David Spark: Gavin, alright put yourself, your brain, just prior to COVID. What was secure remote access to you prior to COVID with your customers and your DevOps team? What was it? Just describe that world. Don’t describe what happened after that. I know something changed. Describe that world to me.

Gavin Grisamore: Right. Well, just for our employees at Stash, we’re located in an office in Manhattan and we had all of our technology set up there. We’re cloud native. We connect to the cloud. We have things set up for that, but we’re primarily an office-based company.

DS: So, people didn’t connect remotely or they did?

GG: We had a VPN solution in place but we had things like IP whitelisting and some other stuff with our office and some hosted things within our office to handle and or eliminate.

DS: It sounds like it maybe it was a very manual, very cloogy to do remote access at the time.

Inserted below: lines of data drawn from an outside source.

Lemma set_irq_spec p vector lapic_id unset : p ∈ vec_elems (ap_ioapics s) (ap_mem s) -> takes p gsi s ->
  (forall q, q ∈ vec_elems (ap_ioapics s) (ap_mem s) -> takes q gsi s -> q = p) ->
  0 <= global_system_interrupt_base p (ap_mem s) -> gsi < 2 ^ 32 -> 0 <= vector < 256 -> 0 <= lapic_id < 256 ->
  exists s', ioapic_set_irq irq vector lapic_id unset s = Ret s' /\
    entry_set (ioapic_base p s) (gsi - global_system_interrupt_base p (ap_mem s))
      (if unset then 0 else entry_low vector flags) (if unset then 0 else lapic_id * 2 ^ 24) s s'.
Proof.
  intros Hp Ht Huniq Hbase Hgsi Hvec Hid. unfold ioapic_set_irq. rewrite (find_iso_spec _ _ _ _ _ Hov).
  assert (Forall (fun p => A (ioapic_base p s)) (vec_elems (ap_ioapics s) (ap_mem s))) as HA by (eapply Forall_impl; [exact Hall|by intros ? []]).
  destruct (find_ioapic_spec _ gsi 0 s HA) as (q & s1 & -> & Hs & Hq).
  assert (q = p) as ->. { destruct Hq as [[Hi Hqt]|[-> Hn]]; [by apply Huniq|]. by destruct (Hn p Hp). }
  rewrite Forall_forall in Hall. destruct (Hall p Hp) as [Hp0 Ha]. rewrite (proj2 (Z.eqb_neq _ _) Hp0).
  replace (ap_mem s1) with (ap_mem s) by (rewrite (proj1 Hs); done).
  set (base := global_system_interrupt_base p (ap_mem s)) in *. set (k := gsi - base).
  assert (0 <= k < 120) as Hk.
  { destruct Ht as [H1 H2]. fold base in H1, H2. pose proof (id_entries _ _ _ Hdev _ (ap_io s) Ha).
    assert (0 <= base + max_entry (reg (ioapic_base p s) (ap_io s) 1)).
    { apply Z.add_nonneg_nonneg; [done|]. apply Z.shiftr_nonneg, Z.land_nonneg. lia. }
    assert (u32 (base + max_entry (reg (ioapic_base p s) (ap_io s) 1)) <= base + max_entry (reg (ioapic_base p s) (ap_io s) 1)).
    { apply Z.mod_le; lia. }
    lia. }
  rewrite (u32_small (k * 2)), (u32_small (0x10 + k * 2)), (u32_small (0x10 + k * 2 + 1)) by lia. replace (k * 2) with (2 * k) by lia.
  assert (Z.even (0x10 + 2 * k) = true) as He by (rewrite Z.even_add, Z.even_mul; done).
  assert (Z.even (0x10 + 2 * k + 1) = false) as Ho by (rewrite !Z.even_add, Z.even_mul; done).
  destruct (entry_high_writable lapic_id _ Hid Ho) as [Eh Wh]. rewrite Eh.
  destruct unset; eexists; (split; [done|]); apply write_entry; try done.
  - unfold writable. by rewrite He.
  - unfold writable. rewrite Ho. split; [done|lia].
  - by apply entry_low_writable.
Qed.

GG: Yeah, it was really only used for the rarity when employees work from home which just didn’t happen.

DS: And it was a rarity at that time. Okay. COVID hits, what happens?

GG: You have a lot of, the business needs to keep moving. So, you have a lot of operators that need to keep building and developing in the cloud. They need to connect to those resources and we had a VPN solution, but the capacity just wasn’t there. So, that was sort of your first problem and now you’re taking IT teams and devoting to a capacity problem, but you’re forgetting all the security risk. Again, the business needs to continue moving forward.

So, we have a pipe essentially VPN to our cloud services, but we don’t have granular access control set up. We don’t have the ability to segment your viewing to certain applications and VPNs are notoriously clunky. They add overhead to your requests. They’re not really beloved by the employees at the organization. So, you have lots of compounding problems.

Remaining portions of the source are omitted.